LoL remains immensely popular because the business model works well. It is free to play, so everyone can afford to enjoy it. The gameplay is exciting, fun and accessible. The visuals are bright and impressive. It is constantly updated, so players are less likely to grow bored and switch off. Riot Games has 2,500 people working across the globe on constantly improving the offering, as there are no other games in its stable and everyone is solely focused on LoL.
Climbing the Ladder
There is always something for players to work towards, such as unlocking a new hero or a new rune, or simply climbing higher on the rank ladder.
LoL has performed well economically, as the team has been savvy enough at making money from microtransactions without upsetting too many gamers along the way.
But the biggest reason for its continued success is its status within the flourishing world of competitive gaming. There are four massive pro leagues – in Korea, China, Europe and North America – and the international events are the most eagerly anticipated esports tournaments of the year.
A Brave New World
In 2018, the LoL World Championship grand final attracted 205 million viewers, which is more than the Super Bowl or the US Open could manage. The thriving pro scene, replete with superstar players like Faker, creates a constant stream of news that maintains a high level of interest in the game.
LoL boasts an extremely high skill ceiling and casual fans love to watch the leading practitioners strut their stuff on Summoner’s Rift. They have enormous social media followings and their Twitch and YouTube channels receive plenty of subscribers, which helps advertise the game.
There are a number of major teams, professional players are paid handsome salaries and revered as celebrities, and the entire scene is becoming better organised and more professional with each passing year.
LoL is the most popular esport by a number of metrics and this is reflected in the League of Legends betting. Fans love to wager on big LoL matches and tournaments, and this drives even stronger interest in the competitive scene, as it gives viewers a stake in the action.

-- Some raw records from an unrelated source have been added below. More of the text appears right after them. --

(* ===== verification/AllocProofs.v ===== *)
(** * The allocator keeps its invariant

    The operations of [Extent.v] against the invariant and the specification
    of [ExtentInv.v]: initialisation, reservation (fresh and appending) and
    release, with the cases in which the code does not keep its promise. *)
From S2P Require Import Prelude Tiling Lmdb Structs Heap Extent ExtentInv.

Module Alloc.
Section Alloc.
Context `{LmdbLaws}.
Implicit Types (t : txn) (o b n : Z) (e : mtl_extent).

(** The lookup functions of a transaction. *)
Definition ext_of t : extents := λ o, mdb_get (tx_extents t) o.
Definition heap_of t : heap := λ id, mdb_get (tx_heap t) id.

Definition inv (N : Z) t : Prop := alloc_inv N (ext_of t) (heap_of t).
Definition free_in t : Z → Prop := free_block (ext_of t).

(** Two lookup functions agree at one key: computes both sides. *)
Ltac by_lookup :=
  unfold ext_of, heap_of, upd, node_of in *; simpl in *;
  rewrite ?mdb_get_put; repeat case_decide; first [reflexivity | congruence | exfalso; lia].

(** The databases the allocator never touches. *)
Definition alloc_frame t t' : Prop :=
  tx_inodes t' = tx_inodes t ∧ tx_meta t' = tx_meta t.

(** *** Each database operation as an update of a lookup function *)

Lemma ext_of_put t o e d :
  pointwise_relation Z (=)
    (ext_of (set_extents (mdb_put (tx_extents t) o e) d)) (upd (ext_of t) o (Some e)).
Proof. intros k. unfold ext_of, upd. simpl. rewrite mdb_get_put. by repeat case_decide. Qed.

Lemma heap_of_put t id v d :
  pointwise_relation _ (=)
    (heap_of (set_heap (mdb_put (tx_heap t) id v) d)) (upd (heap_of t) id (Some v)).
Proof. intros k. unfold heap_of, upd. simpl. rewrite mdb_get_put. by repeat case_decide. Qed.

Lemma load_run t o :
  ExtentDb.mtl_load_extent o t
  = Ok (match ext_of t o with
        | None => (MTL_ERROR_NOENTRY, None)
        | Some e => (MTL_SUCCESS, Some e)
        end, t).
Proof.
  unfold ExtentDb.mtl_load_extent, m_get, mbind, M_bind, ext_of.
  by destruct (mdb_get _ _).
Qed.

Lemma put_run t o e :
  ExtentDb.mtl_put_extent o e t
  = Ok (MTL_SUCCESS, set_extents (mdb_put (tx_extents t) o e) t).
Proof. done. Qed.

Lemma del_ok t o e :
  ext_of t o = Some e →
  ∃ t', ExtentDb.del_extent o t = Ok (true, t') ∧ alloc_frame t t' ∧
    tx_heap t' = tx_heap t ∧
    pointwise_relation Z (=) (ext_of t') (upd (ext_of t) o None).
Proof.
  intros He. destruct (mdb_del_found _ _ _ He) as (d & Hd & Hget).
  exists (set_extents d t).
  unfold ExtentDb.del_extent, m_get, m_put, mbind, M_bind. by rewrite Hd.
Qed.

Lemma heap_delete_ok t id v :
  heap_of t id = Some v →
  ∃ t', Heap.mtl_heap_delete id t = Ok (MTL_SUCCESS, t') ∧ alloc_frame t t' ∧
    tx_extents t' = tx_extents t ∧
    pointwise_relation _ (=) (heap_of t') (upd (heap_of t) id None).
Proof.
  intros Hid. destruct (Heap.delete_ok _ _ _ Hid) as (t' & ? & (? & ? & ?) & Hg).
  by exists t'.
Qed.

(** Under the invariant every extent is in range. *)
Lemma inv_range N t o e :
  inv N t → ext_of t o = Some e →
  0 ≤ o ∧ 0 < ext_length e ∧ o + ext_length e ≤ N ∧ N < 2 ^ 63.
Proof.
  intros [? Ht _] He. pose proof (tile_range _ _ _ Ht _ _ He). lia.
Qed.

(** *** Initialisation *)

Lemma initialize_run N t :
  0 < N < 2 ^ 63 → (∀ o, ext_of t o = None) → (∀ id, heap_of t id = None) →
  ∃ t', ExtentDb.mtl_initialize_extents N t = Ok (MTL_SUCCESS, t') ∧
    inv N t' ∧ alloc_frame t t' ∧ ∀ b, free_in t' b ↔ 0 ≤ b < N.
Proof.
  intros HN HE HH. unfold ExtentDb.mtl_initialize_extents.
  run_step (load_run t 0). rewrite HE. cbn [Z.eqb].
  set (e := Extent N MTL_FREE (NodeId N 0)).
  set (t' := set_extents (mdb_put (tx_extents t) 0 e)
               (set_heap (mdb_put (tx_heap t) (NodeId N 0) 0) t)).
  exists t'. split; [done|].
  assert (pointwise_relation Z (=) (ext_of t') (upd (ext_of t) 0 (Some e))) as HE'
    by apply ext_of_put.
  assert (pointwise_relation _ (=) (heap_of t')
    (upd (heap_of t) (NodeId N 0) (Some 0))) as HH'
    by (intros k; apply (heap_of_put t)).
  split; [|split; [done|]].
  - unfold inv. rewrite HE', HH'. split; [done| |].
    + apply tiles_single; simpl; (lia || done).
    + apply (matches_add_free _ _ 0 e); [|done..]. split.
      * intros o e' He'. by rewrite HE in He'.
      * intros o e' He'. by rewrite HE in He'.
      * intros id v Hv. by rewrite HH in Hv.
  - intros b. unfold free_in. rewrite HE'. split.
    + intros (o & e' & He' & _ & Hb). upd_cases; simplify_eq; [simpl in Hb; lia|].
      by rewrite HE in He'.
    + intros Hb. exists 0, e. rewrite upd_eq. simpl. naive_solver lia.
Qed.

(** *** Reservation *)

Definition status_of (commit : bool) : mtl_extent_status :=
  if commit then MTL_COMMITTED else MTL_RESERVED.

(** [n] free blocks from [o] on have become allocated, as a part of the
    extent that starts at [start]; every other extent in use is unchanged. *)
Record reserved (N : Z) t (commit : bool) (start o n : Z) t' : Prop := Reserved {
  rs_inv : inv N t';
  rs_frame : alloc_frame t t';
  rs_free : AllocSpec.reserves (free_in t) o n (free_in t');
  rs_start : ∃ pq, ext_of t' start = Some (Extent (o + n - start) (status_of commit) pq);
  rs_others : ∀ o' e', ext_of t o' = Some e' → ¬ is_free e' → o' ≠ start →
    ext_of t' o' = Some e';
  rs_ends : ∀ o' e', ext_of t' o' = Some e' → is_free e' →
    ∃ o1 e1, ext_of t o1 = Some e1 ∧ is_free e1 ∧ o1 ≤ o' ∧
      o' + ext_length e' = o1 + ext_length e1;
}.

Lemma status_of_used n commit pq : ¬ is_free (Extent n (status_of commit) pq).
Proof. by destruct commit. Qed.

Vanquishing the Competition
It has seen off a number of competitors in recent years, and the MOBA (multiplayer online battle arena) genre is now a two-horsed race between LoL and Dota 2. It is safe to say that LoL is winning the race, possibly because it is more fun for beginners to play, it is more visually arresting and the entire scene is more accessible.
It also had first mover advantage and it continues to enjoy a significantly larger fan base than Dota 2. Valve’s MOBA title offers larger prize pools for its tournaments, but LoL events gain more viewers and this means that the commercial opportunities are greater, paving the way for companies like MasterCard to sponsor them.
Money can be made through media rights deals, sponsorships, ticket sales, merchandising and more. LoL has spawned clothing, books, music videos, documentaries and more.
At certain times over the past decade, LoL has appeared to be slowing down, but it always rallies and dazzles analysts with its performance. There is nothing to suggest it cannot continue to flourish for at least another decade, and the publishers that turned it down will still be kicking themselves long into the future.